> **About this task**: Print the records below from the first line through the line containing "(brightness st' = min_pulse_brightness", both included, word for word.

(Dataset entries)
(** X26: the pulse stays in its band.  Whatever byte the brightness
    holds, after one step of the pulse it lies between 50 and 175 and
    FastLED has been given it; at the lower bound the step that follows
    goes up, at the upper bound it goes down, and a step of -10, -1 or 1
    stays one of these.  Nothing else changes. *)
Theorem pulse_stays_in_band (st : firmware) :
  0 <= brightness st < 256 ->
  In (brightnessDelta st) [-10; -1; 1] ->
  let st' := pulse st in
  min_pulse_brightness <= brightness st' <= max_pulse_brightness /\
  FastLED_brightness st' = brightness st' /\
  In (brightnessDelta st') [-10; -1; 1] /\
  (brightness st' = min_pulse_brightness -> brightnessDelta st' = 1) /\
  (brightness st' = max_pulse_brightness -> brightnessDelta st' = -1) /\
  (min_pulse_brightness < brightness st + brightnessDelta st < max_pulse_brightness ->
   brightness st' = brightness st + brightnessDelta st /\
   brightnessDelta st' = brightnessDelta st) /\
  io st' = io st /\ color st' = color st /\ active_effect st' = active_effect st /\
  debugging st' = debugging st.
Proof.
  intros Hb Hd st'. subst st'. unfold pulse, min_pulse_brightness, max_pulse_brightness.
  assert (Hr : 0 <= to_uint8 (brightness st + brightnessDelta st) < 256)
    by (unfold to_uint8; apply Z.mod_pos_bound; lia).
  assert (Hsmall : 50 < brightness st + brightnessDelta st < 175 ->
                   to_uint8 (brightness st + brightnessDelta st)
                   = brightness st + brightnessDelta st)
    by (intros H; unfold to_uint8; apply Z.mod_small; lia).
  destruct (Z.leb_spec (to_uint8 (brightness st + brightnessDelta st)) 50) as [Hlo|Hlo].
  - cbn [brightness FastLED_brightness brightnessDelta io color active_effect debugging In].
    split; [lia|]. split; [reflexivity|]. split; [auto|]. split; [reflexivity|].
    split; [lia|]. split; [intros H; rewrite (Hsmall H) in Hlo; lia|].
    repeat split; reflexivity.
  - destruct (Z.geb_spec (to_uint8 (brightness st + brightnessDelta st)) 175) as [Hhi|Hhi].
    + cbn [brightness FastLED_brightness brightnessDelta io color active_effect debugging In].
      split; [lia|]. split; [reflexivity|]. split; [auto|]. split; [lia|].
      split; [reflexivity|]. split; [intros H; rewrite (Hsmall H) in Hhi; lia|].
      repeat split; reflexivity.
    + cbn [brightness FastLED_brightness brightnessDelta io color active_effect debugging].
      split; [lia|]. split; [reflexivity|]. split; [exact Hd|]. split; [lia|].
      split; [lia|]. split; [intros H; split; [exact (Hsmall H)|reflexivity]|].
      repeat split; reflexivity.
Qed.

> **Task solution**:
(** X26: the pulse stays in its band.  Whatever byte the brightness
    holds, after one step of the pulse it lies between 50 and 175 and
    FastLED has been given it; at the lower bound the step that follows
    goes up, at the upper bound it goes down, and a step of -10, -1 or 1
    stays one of these.  Nothing else changes. *)
Theorem pulse_stays_in_band (st : firmware) :
  0 <= brightness st < 256 ->
  In (brightnessDelta st) [-10; -1; 1] ->
  let st' := pulse st in
  min_pulse_brightness <= brightness st' <= max_pulse_brightness /\
  FastLED_brightness st' = brightness st' /\
  In (brightnessDelta st') [-10; -1; 1] /\
  (brightness st' = min_pulse_brightness -> brightnessDelta st' = 1) /\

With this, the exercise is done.